As an MSc in operations management, I started my career analysing inventory parameters in a 35 main distribution centre, up to 350 locations, four level multi-echelon inventory network. The odd 100.000 spare parts my department was planning ranged from 0.01 US$ to 200k US$ in cost price and demand ranged from less then 1 spare part a year to over a 1000. The whole goal of the department I worked in was to optimize customer service whilst minimizing 0.5 billion US$ inventory. A rocket scientist was wondering how to improve allocation algorithms and personally I worked on algorithms to introduce and service new products in to this distribution network.
Later in my career I worked for several multi national FMCG companies that had more then US$100m of inventory on the balance sheet and wondered why the only inventory optimization they did was done on the back of an envelope. Focus on optimizing this inventory and you save 20%-30% working capital against a ROCE (Return on capital employed) of 10%-15%, that means putting between 2 and 4.5 million US$ in your pocket. Why not optimize this? Maybe there were just bigger fish to fry.
This story shows that the first hurdle to inventory optimization is to ‘get it on the agenda’! Fortunately, the IE group inventory optimization summit will focus with case studies on engaging senior leaders amongst many other things. See for an overview: http://www.theiegroup.com/Inventory_Optimization/Overview.html
But once you have inventory optimization on the agenda be aware of some other limitations in finding an optimal solution.
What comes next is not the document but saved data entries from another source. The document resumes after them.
Lemma get_next_results_suggestions_invariant st :
  suggestions_invariant st ->
  suggestions_invariant (snd (get_next_results search st)).
Proof.
  intros Hst.
  destruct (truthy (_current_continuation (self st))) eqn:Htruthy;
    [|by rewrite get_next_results_exhausted].
  destruct Hst as [[Htok Hres] Hsugg].
  destruct (get_next_results_effect search st Htruthy)
    as (_&_&_&Hcache&Hinit&_). simpl in *.
  specialize (Hinit (Htok Htruthy)).
  split; [split|].
  - intros _. rewrite Hinit. by apply Htok.
  - intros _. rewrite Hinit. by apply Htok.
  - by eapply suggestions_from_first_stored.
Qed.

Lemma completion_suggestions_suggestions_invariant st :
  suggestions_invariant st ->
  suggestions_invariant (snd (completion_suggestions search st)).
Proof.
  intros Hst. destruct (truthy (_completion_suggestions (self st))) eqn:Hc;
    [by rewrite completion_suggestions_cached|].
  rewrite completion_suggestions_compute by done.
  pose proof (results_suggestions_invariant st Hst) as Hst1.
  destruct (results search st) as [[found|e] st1]; simpl in *; [|done].
  destruct (truthy_list found); [|done].
  destruct (py_getitem (_initial_results (self st1)) "refinements") as [v|]
    eqn:Href; [|done].
  destruct Hst1 as [[Htok Hres] _]. split; [split|]; simpl; try done.
  by right.
Qed.

Lemma reachable_suggestions_invariant st :
  reachable search st -> suggestions_invariant st.
Proof.
  induction 1.
  - split; [split; intros H; discriminate H|by left].
  - by apply results_suggestions_invariant.
  - by apply get_next_results_suggestions_invariant.
  - by apply completion_suggestions_suggestions_invariant.
Qed.
(** * ECG monitor (gui.py): the streaming heart-rate pipeline

    A shallow embedding of the signal-processing core of [ECGApp]:
    the line parser and rolling buffer of [update_plot], the baseline
    filter, R-peak detector and heart-rate estimator of
    [update_heart_rate], and the state reset of [toggle_connection].

    Numbers.  Python integers are [Z].  The heart-rate estimator and the
    clock work on IEEE binary64 values, modelled bit for bit by Rocq's
    primitive floats.  So does the baseline filter of line 224,
    [baseline_filter64]: numpy does not fix the order in which a
    convolution accumulates its terms, so the filter takes the
    dot-product routine as an argument, and numpy's own loop,
    [F64.DOUBLE_dot], is the one concrete values are computed with.
    The peak detector is studied over the same filter in exact rational
    arithmetic ([Qc], [baseline_filter]): the rounding of the threshold
    and of the filter is not part of what is proved of the detector; on
    the signals it is run on here the two filters return the same
    values ([filters_agree_on_examples]).
    Amplitudes are taken within the range of numpy's int64.  Text is modelled after decoding,
    on the code points below 256: [str.strip] and [int] follow CPython's
    tables there; whitespace and decimal digits of Unicode above 255 are
    outside the model. *)

From Stdlib Require Import ZArith QArith Qcanon Qround Ascii String Bool Lia Sorted List.
From Stdlib Require Import Floats Uint63.
From Stdlib Require Import Reals Qreals Lra.
Import ListNotations.

#[local] Open Scope Z_scope.
(** Opcodes whose [case] assigns SP: LXI SP, INX SP, DCX SP. *)
Definition sp_opcodes : list Z := [0x31; 0x33; 0x3b].

(** Opcodes whose [case] assigns a condition code: INR and DCR, the four
    rotations, DAD, DAA, STC, CMC, the block 0x80..0xb7 and the immediate
    forms. *)
Definition flag_opcodes : list Z :=
  inr_dcr_register_opcodes ++ inr_dcr_memory_opcodes
  ++ [0x07; 0x0f; 0x17; 0x1f; 0x09; 0x19; 0x29; 0x39; 0x27; 0x37; 0x3f]
  ++ map Z.of_nat (seq 0x80 56)
  ++ [0xc6; 0xce; 0xd6; 0xe6; 0xf6].

(** JNZ and JMP, which assign PC from their operand. *)
Definition jump_opcodes : list Z := [0xc2; 0xc3].

(** Encoded length of an instruction: the opcode byte and the operand
    bytes its [case] skips with [state->pc += k]. *)
Definition instr_length (op : Z) : Z :=
  match op with
  | 0x01 | 0x11 | 0x21 | 0x31 | 0x22 | 0x2a | 0x32 | 0x3a | 0xc2 => 3
  | 0x06 | 0x0e | 0x16 | 0x1e | 0x26 | 0x2e | 0x36 | 0x3e
  | 0xc6 | 0xce | 0xd6 | 0xe6 | 0xf6 => 2
  | _ => 1
  end.

(** ** Further scenarios *)

(** DAD SP with HL = 0x8000 and SP = 0x8000. *)
Definition dad_sp_8000 : State8080 := set_sp 0x8000 (set_h 0x80 (boot [0x39])).

(** LXI SP,0x1234 at address 0, carry set. *)
Definition lxi_sp_1234 : State8080 := set_cy 1 (boot [0x31; 0x34; 0x12]).

(** A = 0xff; A = 1; A = 7 with carry set; A = 0xf0. *)
Definition acc_ff : State8080 := set_a 0xff (boot []).
Definition acc_01 : State8080 := set_a 1 (boot []).
Definition acc_07_carry : State8080 := set_cy 1 (set_a 7 (boot [])).
Definition acc_f0 : State8080 := set_a 0xf0 (boot []).

(** DCX D with DE = 0. *)
Definition dcx_d_0000 : State8080 := boot [0x1b].

(** MOV M,A with HL = 0x8000 in a one-byte memory. *)
Definition hl_outside : State8080 := set_h 0x80 (boot [0x77]).

(** RLC; RRC at address 0 with A = 0xb5, and RRC, RAR alone with carry
    set. *)
Definition rlc_rrc_b5 : State8080 := set_a 0xb5 (boot [0x07; 0x0f]).
Definition rrc_b5 : State8080 := set_cy 1 (set_a 0xb5 (boot [0x0f])).
Definition rar_b5 : State8080 := set_cy 1 (set_a 0xb5 (boot [0x1f])).

(** CMA with A = 0x0f; CMC with carry set; STC. *)
Definition cma_0f : State8080 := set_a 0x0f (boot [0x2f]).
Definition cmc_carry : State8080 := set_cy 1 (boot [0x3f]).
Definition stc_clear : State8080 := boot [0x37].

(** DAA with A = 0x42. *)
Definition daa_42 : State8080 := set_a 0x42 (boot [0x27]).

(** MOV B,M with HL = 1 and memory[1] = 0x99; SUB M with A = 5, HL = 1 and
    memory[1] = 7. *)
Definition mov_b_m : State8080 := set_l 1 (boot [0x46; 0x99]).
Definition sub_m_5_7 : State8080 := set_l 1 (set_a 5 (boot [0x96; 0x07])).

(** ACI 7, SUI 7, ANI 7 and ORI 7 with A = 5 and carry set. *)
Definition aci_5_7 : State8080 := set_cy 1 (set_a 5 (boot [0xce; 0x07])).
Definition sui_5_7 : State8080 := set_cy 1 (set_a 5 (boot [0xd6; 0x07])).
Definition ani_5_7 : State8080 := set_cy 1 (set_a 5 (boot [0xe6; 0x07])).
Definition ori_5_7 : State8080 := set_cy 1 (set_a 5 (boot [0xf6; 0x07])).


(** * Properties *)

(** ** Arithmetic on the fixed-width types *)

Lemma u16_idem_add (t k : Z) : u16 (u16 t + k) = u16 (t + k).
Proof. unfold u16. apply Zplus_mod_idemp_l. Qed.

Lemma bit1_of_bool (t : bool) : bit1 (of_bool t) = of_bool t.
Proof. now destruct t. Qed.

Lemma bit1_flag (v : Z) : flag v -> bit1 v = v.
Proof. now intros [-> | ->]. Qed.

(** A property checked on the 256 byte values holds of every byte. *)
Lemma byte_in_all_bytes (v : Z) : byte v -> In v all_bytes.
Proof.
  intros Hv. unfold all_bytes. apply in_map_iff.
  exists (Z.to_nat v). split; [unfold byte in Hv; lia |].
  apply in_seq. unfold byte in Hv. lia.
Qed.

Lemma byte_cases (P : Z -> bool) :
  forallb P all_bytes = true -> forall v, byte v -> P v = true.
Proof.
  intros Hall v Hv. rewrite forallb_forall in Hall.
  apply Hall, byte_in_all_bytes, Hv.
Qed.
Lemma load_clearExpiredCache (w : World) :
  now (clearExpiredCache w).2 = now w /\
  (load (clearExpiredCache w).2 = load w \/
   load (clearExpiredCache w).2 = fresh_items (now w) (load w)).
Proof.
  destruct (file (disk w)) as [text|] eqn:Hfile.
  - destruct (stored w) as [cache|] eqn:Hst.
    + rewrite (clearExpiredCache_stored _ _ Hst). simpl.
      rewrite (stored_load _ _ Hst).
      assert (Hrd : readable (disk w) = true).
      { unfold stored in Hst. destruct (file (disk w)) as [[|]|];
          try discriminate. now destruct (readable (disk w)). }
      destruct (0 <? _); [|split; [reflexivity|left; now apply stored_load]].
      destruct (writable (disk w)); simpl;
        [|split; [reflexivity|left; now apply stored_load]].
      split; [reflexivity|right].
      unfold load. now rewrite stored_set_file, Hrd.
    + rewrite clearExpiredCache_unreadable by eauto. auto.
  - rewrite clearExpiredCache_absent by assumption. simpl.
    destruct (load_initializeCache w) as [Hl Hn]. auto.
Qed.

Lemma advances_clearExpiredCache : advances clearExpiredCache.
Proof.
  intros w. destruct (load_clearExpiredCache w) as [Hn [Hl|Hl]].
  - apply follows_same_load; [lia|assumption].
  - split; [lia|]. intros k item. unfold entry. rewrite Hl.
    intros Hit. apply fresh_items_lookup in Hit as [Hit _]. auto.
Qed.

Create HintDb advances.
#[local] Hint Resolve advances_ret advances_throw advances_bind
  advances_try_catch advances_console_log advances_getFromCache
  advances_initializeCache advances_saveToCache advances_clearExpiredCache
  : advances.

Lemma advances_getCachedOrFetch (key : string) (fetchFn : FetchFn)
    (forceRefresh : bool) :
  advances fetchFn -> advances (getCachedOrFetch key fetchFn forceRefresh).
Proof.
  intros Hf. unfold getCachedOrFetch.
  apply advances_bind.
  { destruct forceRefresh; auto with advances. }
  intros cached. apply advances_bind.
  - destruct (truthy cached); auto 6 with advances.
  - intros fetched. destruct (truthy fetched); auto with advances.
Qed.

Lemma follows_step (op : Op) (w : World) :
  well_behaved op -> follows w (step w op).
Proof.
  destruct op as [|key|key v| |key fetchFn forceRefresh|d]; simpl; intros Hwb.
  - apply advances_initializeCache.
  - apply advances_getFromCache.
  - apply advances_saveToCache.
  - apply advances_clearExpiredCache.
  - now apply advances_getCachedOrFetch.
  - apply follows_same_load; [simpl; lia|reflexivity].
Qed.

Lemma follows_run (ops : list Op) :
  forall w : World, Forall well_behaved ops -> follows w (run ops w).
Proof.
  unfold run. induction ops as [|op ops IH]; intros w Hall; simpl.
  - apply follows_refl.
  - inversion Hall as [|? ? Hop Hrest]; subst.
    eapply follows_trans; [apply (follows_step op w Hop)|].
    apply IH, Hrest.
Qed.

(** ** Reads after a write, as time passes *)

(** After a write that succeeded, the clock has not moved, and the item
    the file holds under the key, if any, is the one written, stamped with
    the time of the write. *)
Lemma saveToCache_entry_inv (key : string) (v : JSON) (w w' : World)
    (item : CacheItem) :
  saveToCache key v w = (Return true, w') ->
  entry key w' = Some item ->
  item = mkItem (now w) v /\ now w' = now w.
Proof.
  intros Hsave Hent. apply saveToCache_true in Hsave as (Hst & Hnow & _).
  split; [|exact Hnow].
  unfold entry, load in Hent. rewrite Hst in Hent. simpl in Hent.
  now apply assign_lookup_key in Hent.
Qed.

(** For every key but ["__proto__"], a write that succeeded left the item
    under its key. *)
Lemma saveToCache_entry (key : string) (v : JSON) (w w' : World) :
  key <> "__proto__" ->
  saveToCache key v w = (Return true, w') ->
  entry key w' = Some (mkItem (now w) v) /\ now w' = now w.
Proof.
  intros Hkey Hsave. apply saveToCache_true in Hsave as (Hst & Hnow & _).
  split; [|exact Hnow].
  unfold entry, load. rewrite Hst. simpl.
  rewrite assign_plain by assumption. apply lookup_insert_eq.
Qed.

Lemma entry_disk (key : string) (w w' : World) :
  disk w' = disk w -> entry key w' = entry key w.
Proof. intros Hdisk. unfold entry, load. now rewrite (stored_disk _ _ Hdisk). Qed.


(** Once [CACHE_DURATION] has passed, a read returns [null]; the item is
    still in the file. *)
Lemma get_after_ttl (key : string) (v : JSON) (w w1 w2 : World) :
  key <> "__proto__" ->
  saveToCache key v w = (Return true, w1) ->
  disk w2 = disk w1 ->
  CACHE_DURATION <= now w2 - now w ->
  getFromCache key w2 = (Return JNull, w2) /\
  entry key w2 = Some (mkItem (now w) v).
Proof.
  intros Hkey Hsave Hdisk Hage.
  destruct (saveToCache_entry key v w w1 Hkey Hsave) as [Hent0 _].
  assert (Hent : entry key w2 = Some (mkItem (now w) v))
    by now rewrite (entry_disk key w1 w2 Hdisk).
  split; [|exact Hent].
  rewrite getFromCache_eq. unfold fresh_data. rewrite Hent.
  unfold fresh. simpl.
  destruct (Z.ltb_spec (now w2 - now w) CACHE_DURATION); [lia|reflexivity].
Qed.

(** A fetch that fails over a stale item: the second read is as strict as
    the first, and the call throws. *)
Lemma stale_value_not_served (key : string) (fetchFn : FetchFn)
    (forceRefresh : bool) (w w1 : World) (e : JsError) (item : CacheItem) :
  entry key w = Some item ->
  expired (now w) item = true ->
  fetchFn w = (Throw e, w1) ->
  disk w1 = disk w ->
  now w <= now w1 ->
  (getCachedOrFetch key fetchFn forceRefresh w).1 = Throw no_data_error.
Proof.
  intros Hent Hex Hfetch Hdisk Hclock.
  assert (Hstale : forall c, fresh_data key (mkWorld (disk w) (now w1) c) = JNull).
  { intros c. unfold fresh_data.
    replace (entry key (mkWorld (disk w) (now w1) c)) with (entry key w)
      by reflexivity.
    rewrite Hent. simpl.
    apply expired_spec in Hex. unfold fresh.
    destruct (Z.ltb_spec (now w1 - timestamp item) CACHE_DURATION);
      [lia|reflexivity]. }
  rewrite (getCachedOrFetch_failed key fetchFn forceRefresh w w1 e);
    try assumption.
  - simpl. rewrite Hdisk. now rewrite Hstale.
  - right. unfold fresh_data. rewrite Hent.
    rewrite expired_not_fresh in Hex.
    now destruct (fresh (now w) item).
Qed.

(** * The claims *)

(** C1 (the code falls short of the claim): the claim has a failed fetch over
    a stale item return the stale value.  In the code the fallback read is
    [getFromCache] again, which filters by age exactly as the first read
    did.  With ["x"] cached at time 0, the clock at [CACHE_DURATION] and a
    fetch that fails, the item [{a: 1}] is still in the file and the call
    throws. *)
Theorem stale_fallback_throws :
  entry "x" stale_world = Some (mkItem 0 recipe) /\
  getCachedOrFetch "x" (throw network_down) false stale_world =
    (Throw no_data_error,
     mkWorld (disk stale_world) (now stale_world) [fallback_line]).
Proof. split; vm_compute; reflexivity. Qed.

(** C2, as stated, fails: a fetch that succeeds with [0] does not return
    [0]. *)
Lemma falsy_fetch_not_returned :
  ~ ((getCachedOrFetch "x" (ret (JNum 0)) false no_file_world).1
     = Return (JNum 0)).
Proof. vm_compute. discriminate. Qed.

(** C2 (amended): when the fetch function is invoked and succeeds with [v],
    [v] is handed to [saveToCache], which stores it under the key when the
    medium is healthy and the key is not ["__proto__"]; the call then
    returns [v] when [v] is truthy, as every array and object is, the empty
    ones included, and throws the no-data error when [v] is falsy. *)
Theorem fetched_value_saved_then_tested (key : string) (fetchFn : FetchFn)
    (forceRefresh : bool) (w w1 : World) (v : JSON) :
  miss key forceRefresh w ->
  fetchFn w = (Return v, w1) ->
  (truthy v = true ->
   getCachedOrFetch key fetchFn forceRefresh w =
     (Return v, (saveToCache key v w1).2)) /\
  (truthy v = false ->
   getCachedOrFetch key fetchFn forceRefresh w =
     (Throw no_data_error, (saveToCache key v w1).2)) /\
  (healthy_medium w1 -> key <> "__proto__" ->
   entry key (saveToCache key v w1).2 = Some (mkItem (now w1) v)) /\
  truthy (JArr []) = true /\ truthy (JObj []) = true.
Proof.
  intros Hmiss Hfetch.
  pose proof (getCachedOrFetch_fetched _ _ _ _ _ _ Hmiss Hfetch) as Heq.
  repeat split.
  - intros Htr. now rewrite Heq, Htr.
  - intros Htr. now rewrite Heq, Htr.
  - intros Hh Hkey.
    apply (saveToCache_entry key v w1 _ Hkey).
    now rewrite (saveToCache_healthy _ _ _ Hh).
Qed.

Lemma fetched_value_saved_then_tested_witness :
  getCachedOrFetch "x" (ret (JArr [])) false no_file_world =
    (Return (JArr []), (saveToCache "x" (JArr []) no_file_world).2) /\
  entry "x" (saveToCache "x" (JArr []) no_file_world).2
    = Some (mkItem 0 (JArr [])).
Proof.
  destruct (fetched_value_saved_then_tested "x" (ret (JArr [])) false
              no_file_world no_file_world (JArr []))
    as (Htruthy & _ & Hsaved & _).
  - right. reflexivity.
  - reflexivity.
  - split.
    + apply Htruthy. reflexivity.
    + apply Hsaved; [repeat split; intros; discriminate|discriminate].
Defined.

(** C3, as stated, fails: the error thrown does not carry the fetch
    failure. *)
Lemma no_data_error_without_cause :
  ~ (exists err : JsError,
       (getCachedOrFetch "x" (throw network_down) false no_file_world).1
         = Throw err
       /\ error_cause err = Some network_down).
Proof.
  intros (err & Hthrow & Hcause). vm_compute in Hthrow.
  injection Hthrow as <-. discriminate Hcause.
Qed.

(** C3 (amended): for a key with no item in the file, when the fetch
    function fails and has not stored the key itself, the call throws
    [new Error('Failed to fetch data and no cache available')], the same
    error whatever the fetch failure was: it has no cause. *)
Theorem never_cached_fetch_failure_throws (key : string) (fetchFn : FetchFn)
    (forceRefresh : bool) (w w1 : World) (e : JsError) :
  entry key w = None ->
  fetchFn w = (Throw e, w1) ->
  entry key w1 = None ->
  getCachedOrFetch key fetchFn forceRefresh w =
    (Throw (MkError "Error" "Failed to fetch data and no cache available" None),
     mkWorld (disk w1) (now w1) (console w1 ++ [fallback_line])).
Proof.
  intros Hnone Hfetch Hnone1.
  rewrite (getCachedOrFetch_failed key fetchFn forceRefresh w w1 e);
    [|right; unfold fresh_data; now rewrite Hnone|assumption].
  simpl. unfold fresh_data.
  replace (entry key (mkWorld (disk w1) (now w1) (console w1 ++ [fallback_line])))
    with (entry key w1) by reflexivity.
  now rewrite Hnone1.
Qed.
Optimization model: a mathematical model used to calculate an optimal solution in a supply chain network describes and optimizes only a sub part of the real world. Optimizing that part doesn’t mean necessarily optimizing your real world, although you might come close.
Complexity: Operations research tells us there is such a thing as the hardest category of problems: the NP-complete problems. These are problems that cannot be optimally solved within a linear time algorithm. A multi-echelon inventory problem, where replenishment can happen from neighbouring DC’s in the network will probably be NP-complete. Hence you have no guarantee to find an optimum solution in an acceptable timeframe.
Chaos: Chaos exists everywhere, also in our supply chain. Some of the research from Professor Richard Wilding applies chaos theory on inventory models and shows that chaos exists in inventory models indeed. This can mean that if the starting position in your optimization model is slightly different (a reorder point of 2.0000001 versus 2), after many iterations and feedback loops, the optimization algorithm can go wild and… whoops there goes the optimum.
Human decision making: after all the rational and mathematical logic used in the optimization algorithms, some people have to make decisions to implement to optimum solution. Behaviour and decisions, especially under pressure of time and politics, are often not rational. Perception of quality, prices and performance differ from person to person within a company, and even more so between the company and its suppliers and customers in different countries with different cultures, values and motivations. At the Erasmus University in the Netherlands Operations Management is turning a whole new chapter to Behavioral Operations Management; see
http://j.mp/p7LKt3. Behavioral Operations Management examines the behavior of actual human agents in complex decision problems. It introduces the understanding of human behavior to the practice of operations management.
With all the above uncertainties in mind, good heuristics or approximation algorithms can give you good quality outcome, although not optimal. It’s often not worth the time and resources to further chase the optimum, when a near optimum solution has already been reached. Use your resources to reduce risk or increase flexibility in your network, not to chase the optimum.
Therefor once optimization is on the agenda, settle for the near optimum.